The two conservation paleobiologists have just published a review of the research in their emerging field. Their review shows that the fossil record can be used to assess environmental impact, predict which species will be most vulnerable to environmental changes and provide guidelines for restoration.

Studying fossils, sediments and local geochemistry by using the tools of paleontology can peer into the past to reveal the ecological circumstances that caused the demise of some species yet allowed others to thrive, according to the authors.

"Such data are crucial for documenting the species we have already lost – such as the extinct birds of the Hawaiian islands – and for developing more effective conservation policies in the face of an uncertain future," said Flessa, who is also the director of the UA's School of Earth and Environmental Sciences.

First author Dietl said, "A conservation paleobiology perspective has the unique advantage of being able to identify phenomena beyond time scales of direct observation." Dietl is the director of collections at the Paleontological Research Institution.

Dietl and Flessa's literature review, "Conservation paleobiology: putting the dead to work," is published in the January issue of the journal Trends in Ecology and Evolution. The National Science Foundation funded the research.

Most conservation planning is derived from modern-day observations alone – which may not accurately predict the responses of species to future environmental changes, according to Dietl and Flessa. Therefore, geohistorical records are critical to identifying where – and how – species survived long-ago periods of environmental change.

The researchers cite the example of how the arctic fox, Alopex lagopus, responded as the Earth warmed at the end of the Pleistocene, 12,000 years ago. Ancient arctic fox DNA has shown the species did not alter its range as the climate warmed and became extinct in Europe at the end of the Pleistocene. However, the species persisted in regions of northeastern Siberia where the climate remained cold enough for the foxes.

In another tale from the beyond, fossil evidence suggests the birds of the Hawaiian Islands suffered large-scale extinctions around the time the Polynesians arrived, particularly the larger-bodied and flightless, ground-nesting species. The pattern suggests that hunting by humans played a role in the extinction of the flightless species.

When the first Europeans arrived in the 18th century, most large-bodied birds had already disappeared. A second wave of extinctions followed European colonization of the islands.
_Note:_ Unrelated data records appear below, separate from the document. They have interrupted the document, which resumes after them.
(** * openmp_multi_cuda: the multi-GPU stencil driver

    A shallow embedding of [openmp_multi_cuda.c] (MSU CUDA course, lecture 9,
    multigpu/openmp example) and the properties of its orchestration layer:
    device discovery, replication of the input over the host workspace,
    the per-device step function [thread_func], the tick loop of [main] with
    its join, the release of the devices and the final comparison.

    The CUDA driver and runtime, the two stencil kernels of [pattern2d.h],
    [rand] and the OpenMP runtime are external to the file.  They are
    represented by a [World]: the status each call returns and the data the
    kernels produce.  What the program does to the outside is recorded as a
    list of [event]s: the external calls it makes, with the status each one
    returned, and the lines it prints on stdout and stderr. *)

From Stdlib Require Import ZArith Lia Ascii String.
From Stdlib Require Import Floats.SpecFloat.
From stdpp Require Import base list strings.

Local Open Scope string_scope.
Local Open Scope list_scope.
Local Open Scope Z_scope.

(** ** Machine data *)

(** [int] is 32 bits wide, two's complement.  The driver does arithmetic
    on [int]s in three places: [config->step++], the product [nx * ny], and
    the index [i + j * nx] of the comparison.  Where the C standard leaves
    the overflow open the value wraps around, as on the machines the
    course targets; with the globals of the source nothing overflows. *)
Definition int_wrap (z : Z) : Z := (z + 2 ^ 31) mod 2 ^ 32 - 2 ^ 31.

(** [float] is IEEE 754 binary32: 24 bits of precision, [emax = 128]. *)
Definition prec32 : Z := 24.
Definition emax32 : Z := 128.
Definition prec64 : Z := 53.
Definition emax64 : Z := 1024.

(** [(float) z] for an [int] [z]. *)
Definition float_of_int (z : Z) : spec_float := binary_normalize prec32 emax32 z 0 false.

(** [(double) z] for an [int] [z]; exact. *)
Definition double_of_int (z : Z) : spec_float := binary_normalize prec64 emax64 z 0 false.

(** [(float) x] for a [double] [x]: rounded to nearest. *)
Definition float_of_double (x : spec_float) : spec_float :=
  match x with
  | S754_finite s m e => binary_round prec32 emax32 s m e
  | _ => x
  end.

(** [fabs(a - b)] for two [float]s.  The subtraction is done in [float]; the
    widening to [double] for [fabs] and the narrowing of the result lose
    nothing. *)
Definition fabs_diff (a b : spec_float) : spec_float := SFabs (SFsub prec32 emax32 a b).

(** [a > b] on [float]s: false as soon as one side is a NaN. *)
Definition float_gt (a b : spec_float) : bool := SFltb b a.

Definition is_nan (x : spec_float) : bool :=
  match x with S754_nan => true | _ => false end.

(** ** Output *)

(** The arguments of a [printf]: the program prints [int]s with [%d] and one
    [float] with [%f]. *)
Inductive arg :=
| AInt (z : Z)
| AFloat (f : spec_float).

Definition nl : string := String (Ascii.ascii_of_nat 10) EmptyString.

(** The number of conversion specifications of a format.  No format of the
    program contains an escaped percent sign. *)
Fixpoint conversions (fmt : string) : nat :=
  match fmt with
  | EmptyString => 0
  | String c rest =>
      if Ascii.eqb c "%"%char then S (conversions rest) else conversions rest
  end.

(** ** External calls *)

(** One constructor per call site of an external function whose status the
    program receives; [idevice] is the device the call is made for.  The
    value is an [int] in the source.  [pattern2d_cpu] records the two host
    pointers it is given, as offsets in cells from [inout], and its tag. *)
Inductive call :=
| cudaGetDeviceCount
| cuDeviceGet (idevice : Z)
| cuCtxCreate (idevice : Z)
| cudaMalloc_in_dev (idevice : Z)
| cudaMalloc_out_dev (idevice : Z)
| cudaMemcpy_HostToDevice (idevice : Z)
| cuCtxPopCurrent_init (idevice : Z)
| cuCtxPushCurrent_step (idevice : Z)
| pattern2d_gpu (idevice : Z)
| cuCtxPopCurrent_step (idevice : Z)
| pattern2d_cpu (in_host out_host : nat) (device_id : Z)
| cuCtxPushCurrent_fini (idevice : Z)
| cudaMemcpy_DeviceToHost (idevice : Z)
| cudaFree_in_dev (idevice : Z)
| cudaFree_out_dev (idevice : Z)
| cuCtxDestroy (idevice : Z).

(** The two host blocks the program allocates. *)
Inductive host_block := inout_block | configs_block.

Inductive event :=
| Call (f : call) (status : Z)
| Malloc (b : host_block)
| Free (b : host_block)
| Stdout (fmt : string) (args : list arg)
| Stderr (fmt : string) (args : list arg).

(** [printf] and [fprintf(stderr, ...)]: the format consumes as many
    arguments as it has conversions; further arguments are evaluated and
    ignored. *)
Definition printf (fmt : string) (args : list arg) : event :=
  Stdout fmt (take (conversions fmt) args).

Definition eprintf (fmt : string) (args : list arg) : event :=
  Stderr fmt (take (conversions fmt) args).

(** ** The outside world *)

(** [w_ret f n] is the status the [n]-th execution (from 0) of the call [f]
    returns.  The calls of initialization and release are executed once;
    those of [thread_func], and [pattern2d_cpu], once per tick.  What a call
    answers depends on the call and on how often it was made before, not on
    what other devices do in between: the state of a device is private to
    its context.

    [w_ndevices] is the count [cudaGetDeviceCount] stores, which is not
    negative; [w_nthreads] is what [omp_get_num_threads] returns;
    [w_RAND_MAX] is the constant of [stdlib.h] and [w_rand i] what the
    [i]-th call of [rand] returns.

    Memory that is allocated and not yet written holds what the world left
    there: [w_malloc_cell] for the block [inout], [w_cudaMalloc_cell d b]
    for the input ([b = false]) and output ([b = true]) buffer of device
    [d], [w_status_garbage d] for the field [status] of [configs[d]], which
    the source does not initialize.  [malloc] itself is taken to succeed:
    the source uses its result unchecked.

    [w_ctx f n] is the context handle the call [f] stores.

    The kernels are black boxes: [w_gpu d n inp out] is the content of
    the output buffer after the [n]-th run of [pattern2d_gpu] on device [d]
    with input [inp] and the output buffer holding [out] before;
    [w_cpu n inp out] is the same for [pattern2d_cpu]. *)
Record World := {
  w_ret : call -> nat -> Z;
  w_ndevices : nat;
  w_nthreads : Z;
  w_RAND_MAX : Z;
  w_rand : nat -> Z;
  w_malloc_cell : nat -> spec_float;
  w_cudaMalloc_cell : Z -> bool -> nat -> spec_float;
  w_status_garbage : Z -> Z;
  w_ctx : call -> nat -> Z;
  w_gpu : Z -> nat -> list spec_float -> list spec_float -> list spec_float;
  w_cpu : nat -> list spec_float -> list spec_float -> list spec_float
}.

(** ** The thread configuration structure *)

(** The device buffers are reached through [in_dev] and [out_dev] alone and
    are two allocations: each field holds the content of the buffer it
    points to, and exchanging the pointers exchanges the fields. *)
Module config_t.
Record t := mk {
  idevice : Z;
  status : Z;
  step : Z;
  nx : Z;
  ny : Z;
  inout_cpu : nat;             (* offset in cells from [inout] *)
  in_dev : list spec_float;    (* content of the buffer [in_dev] points to *)
  out_dev : list spec_float;   (* content of the buffer [out_dev] points to *)
  ctx : Z
}.

Definition set_status (v : Z) (c : t) : t :=
  mk (idevice c) v (step c) (nx c) (ny c) (inout_cpu c) (in_dev c) (out_dev c) (ctx c).
Definition set_step (v : Z) (c : t) : t :=
  mk (idevice c) (status c) v (nx c) (ny c) (inout_cpu c) (in_dev c) (out_dev c) (ctx c).
Definition set_in_dev (v : list spec_float) (c : t) : t :=
  mk (idevice c) (status c) (step c) (nx c) (ny c) (inout_cpu c) v (out_dev c) (ctx c).
Definition set_out_dev (v : list spec_float) (c : t) : t :=
  mk (idevice c) (status c) (step c) (nx c) (ny c) (inout_cpu c) (in_dev c) v (ctx c).
Definition set_ctx (v : Z) (c : t) : t :=
  mk (idevice c) (status c) (step c) (nx c) (ny c) (inout_cpu c) (in_dev c) (out_dev c) v.
End config_t.

(** The globals [nticks], [nx] and [ny]; the source initializes them to
    10, 128 and 128 and never assigns them. *)
Record globals := { nticks : Z; nx : Z; ny : Z }.

Definition source_globals : globals := {| nticks := 10; nx := 128; ny := 128 |}.

(** ** Control: a trace and an early [return] *)

Inductive outcome (A : Type) :=
| Return (status : Z)
| Continue (a : A).
Arguments Return {A} status.
Arguments Continue {A} a.

Definition M (A : Type) : Type := list event * outcome A.

Definition ret {A} (a : A) : M A := ([], Continue a).

Definition bind {A B} (m : M A) (f : A -> M B) : M B :=
  match m with
  | (t, Return s) => (t, Return s)
  | (t, Continue a) => let (t', r) := f a in (t ++ t', r)
  end.

Definition emit (e : event) : M unit := ([e], Continue tt).

Definition exit {A} (s : Z) : M A := ([], Return s).

Notation "x <- m ;; k" := (bind m (fun x => k))
  (at level 100, m at next level, right associativity).
Notation "m ;;; k" := (bind m (fun _ => k))
  (at level 100, right associativity).

(** An external call whose status is checked on the spot: the call is
    recorded; a status that is not zero is reported with [fmt] and
    returned from the enclosing function. *)
Definition checked (w : World) (f : call) (n : nat) (fmt : string) (args : list arg) : M unit :=
  let s := w_ret w f n in
  emit (Call f s) ;;;
  if s =? 0 then ret tt
  else (emit (eprintf fmt (args ++ [AInt s])) ;;; exit s).

(** ** [thread_func] *)

(** The function executed for one device in one tick: its trace, the
    configuration it leaves and the value it returns.  [k] counts the ticks
    and selects what the world answers. *)
Definition thread_func (w : World) (k : nat) (config : config_t.t)
  : list event * config_t.t * Z :=
  let idevice := config_t.idevice config in
  let cu_status := w_ret w (cuCtxPushCurrent_step idevice) k in
  if negb (cu_status =? 0) then
    ([Call (cuCtxPushCurrent_step idevice) cu_status;
      eprintf ("Cannot push current context for device %d, status = %d" ++ nl)%string
        [AInt idevice; AInt cu_status]],
     config, cu_status)
  else
  let status := w_ret w (pattern2d_gpu idevice) k in
  let config1 :=
    config_t.set_out_dev
      (w_gpu w idevice k (config_t.in_dev config) (config_t.out_dev config)) config in
  if negb (status =? 0) then
    ([Call (cuCtxPushCurrent_step idevice) cu_status;
      Call (pattern2d_gpu idevice) status;
      eprintf ("Cannot execute pattern 2d on device %d, status = %d" ++ nl)%string
        [AInt idevice; AInt status]],
     config1, status)
  else
  let config2 := config_t.set_step (int_wrap (config_t.step config1 + 1)) config1 in
  let cu_status' := w_ret w (cuCtxPopCurrent_step idevice) k in
  let config3 := config_t.set_ctx (w_ctx w (cuCtxPopCurrent_step idevice) k) config2 in
  if negb (cu_status' =? 0) then
    ([Call (cuCtxPushCurrent_step idevice) cu_status;
      Call (pattern2d_gpu idevice) status;
      Call (cuCtxPopCurrent_step idevice) cu_status';
      eprintf ("Cannot pop current context for device %d, status = %d" ++ nl)%string
        [AInt idevice; AInt cu_status']],
     config3, cu_status')
  else
  let swap := config_t.in_dev config3 in
  let config4 := config_t.set_in_dev (config_t.out_dev config3) config3 in
  let config5 := config_t.set_out_dev swap config4 in
  ([Call (cuCtxPushCurrent_step idevice) cu_status;
    Call (pattern2d_gpu idevice) status;
    Call (cuCtxPopCurrent_step idevice) cu_status';
    printf ("Device %d completed step %d" ++ nl)%string
      [AInt idevice; AInt (config_t.step config5)]],
   config5, 0).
"Conservation research too rarely makes use of geohistorical data," said H. Richard Lane, program director in the National Science Foundation Division of Earth Sciences. "Most such studies focus on short timescales ranging from years to decades. Looking back farther – much farther – in time may be crucial for comprehending events unfolding today."

An important role of geohistorical data is to provide access to a wider range of past environmental conditions – alternative worlds of every imaginable circumstance.

Dietl and Flessa also cite a study on insect damage to fossil plant leaves in the Bighorn Basin of Wyoming before, during and after the Paleocene-Eocene Thermal Maximum, or PETM, which occurred some 55.8 million years ago. The research showed that herbivory by insects intensified during the PETM global warming episode.

The PETM, scientists believe, is one of the best deep-time analogs for current global climate change because during that time, global average temperatures rose by 9 to 14 F (5 to 8 C) in less than 10,000 years.

The finding suggests how human-induced rise in atmospheric carbon dioxide is likely to affect plant-insect interactions in the future, something that cannot be determined by short-term studies, the authors wrote.

The dead can help even in remote places like the Galapagos Islands.

Paleobiologists have used fossil pollen and plant records to show that at least six non-native or "doubtfully native" species were present before the arrival of humans. This baseline information, Dietl said, "is crucial to a current conservation priority in the Galapagos: the removal of invasive species."

The past may lead to better conservation practices that are crucial for life, not death, on Earth.

The dead, it turns out, do tell tales.